The result was: promoted by Cwmhiraeth (talk) 06:38, 17 February 2019 (UTC)
DYK toolbox |
---|
Crime in the City (Sixty to Zero Part I)
edit- ... that although the released version of Neil Young's song "Crime in the City (Sixty to Zero Part I)" was almost 9 minutes long, the original version was more than twice as long and included a verse about genocide of Native Americans? Williams: "'Sixty to Zero" is an epic even longer than 'OP,' performed at the Aug.-Oct. '88 shows , unreleased except that five of its eleven verses became the great Freedom track "Crime in the City (Sixty to Zero Part 1)"); The 100 Greatest Songs (Rolling Stone Magazine): "When Young debuted 'Crime in the City' in 1988, it had a different title ('Sixty to Zero'), 11 verses, and lasted close to 20 minutes."; Greenwald (Allmusic): shows the released lengh of 8:45; Downing: "...the different scenes [of the 11 verse version] move in and out of focus, through the genocide of the Sioux..."

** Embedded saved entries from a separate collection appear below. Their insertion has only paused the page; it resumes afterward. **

Lemma compare_with_one_common (df : DataFrame F) (min_common : Z) (min_similarity : F)
    (user : string) (acc : nat * gset string) (other_id : string) :
  unique_pairs df -> num_ltb min_similarity num_zero = false ->
  (min_common <= 2)%Z ->
  compare_with df min_common min_similarity user (ratings_series user df) acc other_id
  = compare_with df 2 min_similarity user (ratings_series user df) acc other_id.
Proof.
  intros Hu Hms Hmc. unfold compare_with.
  destruct (decide (other_id = user)); [reflexivity|].
  cbv zeta.
  set (common := index_set (ratings_series user df)
                 ∩ index_set (ratings_series other_id df)).
  destruct (2 <=? Z.of_nat (size common))%Z eqn:H2.
  { apply Z.leb_le in H2.
    replace (min_common <=? Z.of_nat (size common))%Z with true
      by (symmetry; apply Z.leb_le; lia).
    reflexivity. }
  apply Z.leb_gt in H2.
  destruct (min_common <=? Z.of_nat (size common))%Z; [| reflexivity].
  destruct (mapM_total (series_get (ratings_series user df)) (elements common))
    as [cu Hcu].
  { intros i Hi. apply elem_of_elements, elem_of_intersection in Hi as [Hi _].
    apply series_get_ok; [apply series_labels_NoDup; exact Hu|].
    apply elem_of_list_to_set in Hi. exact Hi. }
  destruct (mapM_total (series_get (ratings_series other_id df)) (elements common))
    as [co Hco].
  { intros i Hi. apply elem_of_elements, elem_of_intersection in Hi as [_ Hi].
    apply series_get_ok; [apply series_labels_NoDup; exact Hu|].
    apply elem_of_list_to_set in Hi. exact Hi. }
  rewrite Hcu, Hco. cbn [bind].
  rewrite calculate_pearson_short.
  - cbn [bind]. rewrite Hms. reflexivity.
  - rewrite (mapM_length _ _ _ Hcu).
    assert (Hsz : size common = length (elements common)) by reflexivity. lia.
Qed.

Lemma foldM_ext {A B} (f g : B -> A -> result B) (l : list A) (acc : B) :
  (forall b x, f b x = g b x) -> foldM f acc l = foldM g acc l.
Proof.
  intros Hfg. revert acc; induction l as [|x l IH]; intros acc; cbn [foldM];
    [reflexivity|].
  rewrite Hfg. destruct (g acc x); cbn [bind]; [apply IH | reflexivity].
Qed.

Lemma mapM_ext {A B} (f g : A -> result B) (l : list A) :
  (forall x, f x = g x) -> mapM f l = mapM g l.
Proof.
  intros Hfg. induction l as [|x l IH]; cbn [mapM]; [reflexivity|].
  rewrite Hfg, IH. reflexivity.
Qed.
End OneCommonItem.

(** X16.  With a threshold [min_similarity >= 0] a single common item never
    makes a similar user, its correlation being 0: on a frame where a
    (user, business) pair has one row, [find_ideal_cf_users] returns for
    every [min_common <= 2] what it returns for [min_common = 2]. *)
Theorem one_common_item_never_similar {F : Type} `{Number F} (df : DataFrame F)
    (min_ratings min_common : Z) (min_similarity : F) :
  unique_pairs df -> num_ltb min_similarity num_zero = false ->
  (min_common <= 2)%Z ->
  find_ideal_cf_users df min_ratings min_common min_similarity
  = find_ideal_cf_users df min_ratings 2 min_similarity.
Proof.
  intros Hu Hms Hmc.
  unfold find_ideal_cf_users, ranked_rows. cbv zeta.
  rewrite (mapM_ext _ (candidate_row df 2 min_similarity (qualified_users df min_ratings)));
    [reflexivity|].
  intros user. unfold candidate_row. cbv zeta.
  rewrite (foldM_ext _ (compare_with df 2 min_similarity user (ratings_series user df)));
    [reflexivity|].
  intros acc other. apply compare_with_one_common; assumption.
Qed.

Lemma one_common_item_never_similar_witness :
  find_ideal_cf_users sample_ratings 2 1 0x1.999999999999ap-4%float
  = find_ideal_cf_users sample_ratings 2 2 0x1.999999999999ap-4%float.
Proof.
  apply (one_common_item_never_similar sample_ratings 2 1 0x1.999999999999ap-4%float).
  - exact sample_ratings_unique.
  - reflexivity.
  - lia.
Defined.

(** ** The sparsity that [main] reports *)

Lemma unique_pairs_length {F} (df : DataFrame F) :
  unique_pairs df ->
  length df <= nunique (user_id <$> df) * nunique (business_id <$> df).
Proof.
  intros Hu. unfold nunique.
  set (U := list_to_set (user_id <$> df) : gset string).
  set (I := list_to_set (business_id <$> df) : gset string).
  rewrite <- (length_fmap (fun r => (user_id r, business_id r)) df).
  unfold size, set_size. cbn.
  rewrite <- length_prod.
  apply submseteq_length, NoDup_submseteq; [exact Hu|].
  intros [u i] Hin. apply list_elem_of_fmap in Hin as (r & [= -> ->] & Hr).
  apply list_elem_of_In, in_prod; apply list_elem_of_In, elem_of_elements, elem_of_list_to_set;
    apply list_elem_of_fmap; exists r; (split; [reflexivity | exact Hr]).
Qed.

(** X17.  On a frame with at least one row the sparsity that [main]
    computes is defined, in binary64 as in any arithmetic: there is a user
    and there is an item, so [total_possible_ratings] is not 0 and the
    division does not raise.  Where a (user, business) pair has one row,
    the number of rows that it divides is at most
    [total_possible_ratings], the users times the items. *)
Theorem sparsity_defined {F : Type} `{Number F} (df : DataFrame F) :
  df <> [] ->
  (exists s, sparsity df = Ok s)
  /\ 0 < nunique (user_id <$> df) * nunique (business_id <$> df)
  /\ (unique_pairs df ->
      length df <= nunique (user_id <$> df) * nunique (business_id <$> df)).
Proof.
  intros Hne.
  assert (Hpos : forall l : list string, l <> [] -> 0 < nunique l).
  { intros l Hl. unfold nunique. destruct l as [|x l]; [congruence|].
    assert (Hx : x ∈ (list_to_set (x :: l) : gset string))
      by (apply elem_of_list_to_set; left).
    destruct (decide (size (list_to_set (x :: l) : gset string) = 0)) as [Hz|Hz]; [| lia].
    apply size_empty_inv in Hz. rewrite (Hz x) in Hx.
    apply elem_of_empty in Hx. contradiction. }
  assert (Htotal : 0 < nunique (user_id <$> df) * nunique (business_id <$> df)).
  { apply Nat.mul_pos_pos; apply Hpos; destruct df; (congruence || discriminate). }
  split; [| split; [exact Htotal | apply unique_pairs_length]].
  unfold sparsity. cbv zeta.
  replace (_ =? 0)%nat with false by (symmetry; apply Nat.eqb_neq; lia).
  eexists. reflexivity.
Qed.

- Reviewed: Trichobaris trinotata
Created by Rlendog (talk). Self-nominated at 17:20, 23 January 2019 (UTC).
- What do think of putting the hook the other way round:
- ALT1: ... that the released version of Neil Young's song "Crime in the City (Sixty to Zero Part I)" was almost 9 minutes long, but the the original version was more than twice as long, and included a verse about genocide of Native Americans?
- Interesting facts on good sources, offline sources accepted AGF, no copyvio obvious. If you prefer to speak about what's there instead of what not, you might use one of the poetic descriptions such as "a chilling litany of cynicism and resignation". Will watch. - A few suggestions for the article: I never need more than three references for one fact. I'd say "Young's biographer", or one could read it as a young biographer. --Gerda Arendt (talk) 16:15, 1 February 2019 (UTC)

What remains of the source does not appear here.